In particolare, parte ricorrente ha contestato il decreto
ministeriale nella parte in cui è stata introdotta la
disciplina dei costi della mediazione gravanti sulle parti.
Parte istante assume, innovando rispetto al precedente
sistema, che prevedeva una prima fase filtro della
mediazione che, in caso di opt out ad opera anche di una
sola delle parti, era totalmente gratuita (contestualmente
soddisfacendo la condizione di procedibilità prevista
dall’articolo 5 comma 2 bis del d.lgs.28/2010), il d.lgs.
149 2022 (articolo 7) ha soppresso il consenso ad entrare in
mediazione prevedendo l'operatività già nel corso del primo
incontro dell'obbligo del mediatore di tentare il
raggiungimento dell'accordo di conciliazione. Il Codacons
lamenta che, già all'atto del deposito della domanda di
mediazione o dell'adesione, la parte, col nuovo sistema,
dovrà pagare, oltre alle spese vive documentate,
un’indennità corrispondente sia alle spese di avvio del
procedimento che alle spese di mediazione per lo svolgimento
del primo incontro (prevedendosi, ex articolo 17 comma 4,
che il regolamento dell’organismo possa contemplare
ulteriori somme per il caso di conclusione dell’accordo di
conciliazione o per gli incontri successivi).

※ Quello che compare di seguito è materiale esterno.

Definition DeleteThread (co : commit_outcome) (x : ctx) (threadID : string) (db : DB)
  : DB * res err unit :=
  flatten (auto co (λ db,
    match threads db !! threadID with
    | Some t => if visible x (t_tenant t) then (Ok tt, cascade threadID db)
                else (Err (ENotFound "thread" threadID), db)
    | None => (Err (ENotFound "thread" threadID), db)
    end) db).

(** [UPDATE threads SET status = ?, updated_at = ? WHERE thread_id = ? AND cond];
    returns the number of affected rows as a boolean. *)
Definition set_thread_status (now : Z) (x : ctx) (threadID status : string)
    (cond : DB → thread_row → bool) (db : DB) : bool * DB :=
  match threads db !! threadID with
  | Some t =>
      if visible x (t_tenant t) && cond db t
      then (true, set_threads (<[threadID := mkThread (t_tenant t) status (t_values t) (t_version t)
                                               (rfc3339 now) (t_meta t) (t_created t)]> (threads db)) db)
      else (false, db)
  | None => (false, db)
  end.

Definition SetThreadStatus (co : commit_outcome) (now : Z) (x : ctx) (threadID status : string)
    (db : DB) : DB * res err unit :=
  flatten (auto co (λ db, let '(_, db') := set_thread_status now x threadID status (λ _ _, true) db in
                          (Ok tt, db')) db).

Definition TryClaimThread (co : commit_outcome) (now : Z) (x : ctx) (threadID : string) (db : DB)
  : DB * res err bool :=
  auto co (set_thread_status now x threadID ThreadStatusBusy
             (λ _ t, negb (String.eqb (t_status t) ThreadStatusBusy))) db.
(* ===== verification/StoreSearch.v ===== *)
(** * Searching runs

    [SearchRuns] of [internal/state/sqlite/sqlite.go]: the WHERE clause, the
    newest-first order, the page, and the row iteration, which a driver error may
    end early.  A request carries its cursor decoded (a cursor that does not
    decode is refused before the query); how the database compares a JSON column
    with a metadata value is a parameter. *)

From Stdlib Require Import String.
From S2P Require Import Prelude GoAny Completion Store StoreOps.
Local Open Scope string_scope.
Local Open Scope Z_scope.

Record RunSearchRequest := mkSearch {
  QMetadata : list (string * any);
  QStatus : option string;
  QThreadID : string;
  QAgentID : string;
  QRootRunID : string;
  QParentRunID : string;
  QLimit : Z;
  QOffset : Z;
  QCursor : option (Z * string)   (* the last row seen: created_at and run_id *)
}.

(** [column = ?], added to the WHERE clause when the request names a value. *)
Definition clause (want col : string) : bool := String.eqb want "" || String.eqb want col.
Definition null_clause (want : string) (col : option string) : bool :=
  String.eqb want "" || bool_decide (col = Some want).

Definition run_clauses (q : RunSearchRequest) (status thread agent : string) (root parent : option string)
  : bool :=
  match QStatus q with Some st => String.eqb status st | None => true end
  && clause (QThreadID q) thread && clause (QAgentID q) agent
  && null_clause (QRootRunID q) root && null_clause (QParentRunID q) parent.

Definition row_matches (q : RunSearchRequest) (r : run_row) : bool :=
  run_clauses q (r_status r) (r_thread r) (r_agent r) (s_root (r_spec r)) (s_parent (r_spec r)).

Section search.
(** [fail 0]: the query fails; [fail (S n)]: reading the n-th row does. *)
Variable fail : nat → bool.
Variable ts_le : Z → Z → bool.
(** [json_extract(metadata, '$.k') = v], by the database. *)
Variable json_eq : column → string → any → bool.

Definition metadata_clauses (q : RunSearchRequest) (r : run_row) : bool :=
  forallb (λ kv, json_eq (r_meta r) kv.1 kv.2) (QMetadata q).

(** [created_at < ? OR (created_at = ? AND run_id < ?)] *)
Definition cursor_clause (q : RunSearchRequest) (id : string) (r : run_row) : bool :=
  match QCursor q with
  | None => true
  | Some (ts, last) =>
      negb (ts_le ts (r_created r))
      || (ts_le ts (r_created r) && ts_le (r_created r) ts && String.ltb id last)
  end.

(** [ORDER BY created_at DESC, run_id DESC]: the row [a] may precede [b]. *)
Definition newest_first (a b : string * run_row) : bool :=
  if ts_le (r_created a.2) (r_created b.2) then
    ts_le (r_created b.2) (r_created a.2) && String.leb b.1 a.1
  else true.

(** [rows.Next] stops at a driver error, which is not looked at afterwards. *)
Fixpoint scan {A} (n : nat) (l : list A) : list A :=
  match l with
  | [] => []
  | a :: rest => if fail (S n) then [] else a :: scan (S n) rest
  end.

Definition selected (x : ctx) (q : RunSearchRequest) (db : DB) : list (string * run_row) :=
  filter (λ kr, visible x (r_tenant kr.2) && row_matches q kr.2 && metadata_clauses q kr.2
                && cursor_clause q kr.1 kr.2 = true) (map_to_list (runs db)).

(** A cursor replaces the offset. *)
Definition effective_offset (q : RunSearchRequest) : Z :=
  match QCursor q with Some _ => 0 | None => QOffset q end.

Definition effective_limit (q : RunSearchRequest) : Z := if QLimit q <=? 0 then 10 else QLimit q.

Definition SearchRuns (x : ctx) (q : RunSearchRequest) (db : DB) : res err (list (string * run_row)) :=
  if fail 0%nat then Err EDriver
  else Ok (scan 0 (take (Z.to_nat (effective_limit q))
                     (drop (Z.to_nat (effective_offset q)) (sort_by newest_first (selected x q db))))).

Lemma scan_sublist {A} n (l : list A) : sublist (scan n l) l.
Proof.
  revert n. induction l as [|a l IH]; intros n; simpl; [constructor|].
  destruct (fail (S n)); [apply sublist_nil_l|]. by apply sublist_skip.
Qed.

Lemma scan_all {A} n (l : list A) : (∀ i, fail i = false) → scan n l = l.
Proof. intros Hf. revert n. induction l as [|a l IH]; intros n; simpl; [done|]. by rewrite Hf, IH. Qed.

Lemma selected_spec x q db id r :
  (id, r) ∈ selected x q db ↔
  runs db !! id = Some r ∧ visible x (r_tenant r) = true ∧ row_matches q r = true ∧
  metadata_clauses q r = true ∧ cursor_clause q id r = true.
Proof.
  unfold selected. rewrite list_elem_of_filter, elem_of_map_to_list. simpl.
  rewrite !andb_true_iff. tauto.
Qed.

Lemma selected_NoDup x q db : NoDup (selected x q db).*1.
Proof.
  eapply sublist_NoDup; [apply (NoDup_fst_map_to_list (runs db))|].
  apply fmap_sublist, sublist_filter.
Qed.

Lemma SearchRuns_sublist x q db l :
  SearchRuns x q db = Ok l → sublist l (sort_by newest_first (selected x q db)).
Proof.
  unfold SearchRuns. destruct (fail 0%nat); [done|]. intros [= <-].
  etrans; [apply scan_sublist|]. etrans; [apply sublist_take|apply sublist_drop].
Qed.

(** Every row returned is a visible row that matches, and no row is returned
    twice. *)
Lemma SearchRuns_sound x q db l :
  SearchRuns x q db = Ok l →
  NoDup l.*1 ∧ ∀ id r, (id, r) ∈ l →
    runs db !! id = Some r ∧ visible x (r_tenant r) = true ∧ row_matches q r = true.
Proof.
  intros Hs%SearchRuns_sublist. split.
  - eapply sublist_NoDup; [|by apply fmap_sublist]. rewrite sort_by_perm. apply selected_NoDup.
  - intros id r Hin. assert (Hsel : (id, r) ∈ selected x q db); [|by apply selected_spec in Hsel as (?&?&?&_)]. rewrite <- (sort_by_perm newest_first).
    eapply elem_of_submseteq; [exact Hin|]. by apply sublist_submseteq.
Qed.

(** When no read fails and the page is not full, no matching row is missing. *)
Lemma SearchRuns_complete x q db l id r :
  SearchRuns x q db = Ok l → (∀ i, fail i = false) → QMetadata q = [] → QCursor q = None → QOffset q ≤ 0 → Z.of_nat (length l) < effective_limit q →
  runs db !! id = Some r → visible x (r_tenant r) = true → row_matches q r = true → (id, r) ∈ l.
Proof.
  unfold SearchRuns, effective_offset. intros Hs Hf Hmd Hcu Ho Hlen Hr Hv Hm. rewrite Hf, Hcu in Hs. injection Hs as <-.
  rewrite scan_all in * by done. replace (Z.to_nat (QOffset q)) with 0%nat in * by lia.
  rewrite drop_0 in *. rewrite length_take in Hlen.
  rewrite take_ge by lia. rewrite sort_by_perm. apply selected_spec.
  unfold metadata_clauses, cursor_clause. by rewrite Hmd, Hcu.
Qed.
End search.
(* ===== verification/StoreSteps.v ===== *)
(** * Histories of store operations

    Any number of control-plane replicas call the store concurrently; SQLite's
    write lock makes their transactions a sequence.  A history is that sequence,
    each operation with its own statement failures and commit outcome, and the
    theorems hold for every history. *)

From S2P Require Import Prelude GoAny Completion Store StoreSpec StoreOps.
From Stdlib.Init Require Byte.
Local Open Scope string_scope.
Local Open Scope Z_scope.

Inductive op :=
| OBegin (now : Z) (runID : string) (generation : Z)
| OComplete (now : Z) (c : RunCompletion)
| OCreate (wall : Z) (run : Run) (caps : option RunAdmissionCaps)
| OCreateCached (wall now : Z) (run : Run) (caps : option RunAdmissionCaps)
| OCreateThread (t : Thread)
| ODeleteThread (threadID : string)
| OSetThread (now : Z) (threadID status : string)
| OClaim (now : Z) (threadID : string)
| ORelease (now : Z) (threadID runID status : string)
| OUpdateThread (now : Z) (threadID : string) (patch : ThreadPatch) (existing : thread_row)
| OUpdateRun (now : Z) (runID status : string) (output : column) (errMsg : string)
| OMarkTimeout (now : Z) (runID errMsg : string)
| ODeleteRun (runID : string)
| OPruneRuns (olderThan : Z)
| OSaveCkpt (threadID id ns : string) (parent : option string) (values : gmap string any)
    (docs : ckpt_docs) (created : Z)
| OPutOpaque (now : Z) (threadID id : string) (data : list Byte.byte) (framework : string)
    (ifMatch : option Z)
| OPutBound (now : Z) (b : RunCheckpointBinding) (id : string) (data : list Byte.byte)
    (framework : string) (ifMatch : option Z)
| ODeleteBound (b : RunCheckpointBinding) (id : string)
| ODeleteOpaque (threadID id : string).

Inoltre, lamenta l’associazione istante, il decreto gravato,
integrando la disciplina precedente, avrebbe previsto un
sensibile incremento dei costi complessivi che le parti
devono sostenere per la mediazione obbligatoria, come
dettagliatamente esposti in atti, oltre ad una più gravosa
disciplina dell’istituto del gratuito patrocinio.
Tali innovative previsioni sono state tacciate di
illegittimità dall’esponente, siccome pregiudizievoli degli
interessi dei cittadini e violative del diritto di accesso
alla giustizia costituzionalmente garantito dall'articolo 24
della Carta Costituzionale, nonché dalle norme
sovranazionali indicate in ricorso. L’ente istante ha
denunciato l’illegittimità costituzionale delle pertinenti
disposizioni indicate in ricorso e, di risulta,
l’illegittimità derivata del decreto ministeriale gravato,
di cui ha chiesto l’annullamento, previo eventuale rinvio
pregiudiziale alla CGUE nei sensi esposti nell’ultimo motivo
di gravame.
Si sono costituiti in giudizio il Ministero della Giustizia
il Ministero delle Imprese e del Made in Italy, ampiamente
argomentando nel senso dell’infondatezza del gravame. Sono
intervenute in causa, sia ad opponendum sia ad adiuvandum,
le altre parti nominate in epigrafe. L’affare è stato
chiamato all’udienza pubblica dell’8 gennaio 2025 e ivi
trattenuto in decisione.
2. Il ricorso non può essere accolto.
Rileva il Collegio come le previsioni normative contestate
sia coerenti con lo spirito della riforma della mediazione
ed immuni da vizi di incostituzionalità, siccome improntate
ad un generale rafforzamento dell’istituto e,
correlativamente, della professionalità dei mediatori.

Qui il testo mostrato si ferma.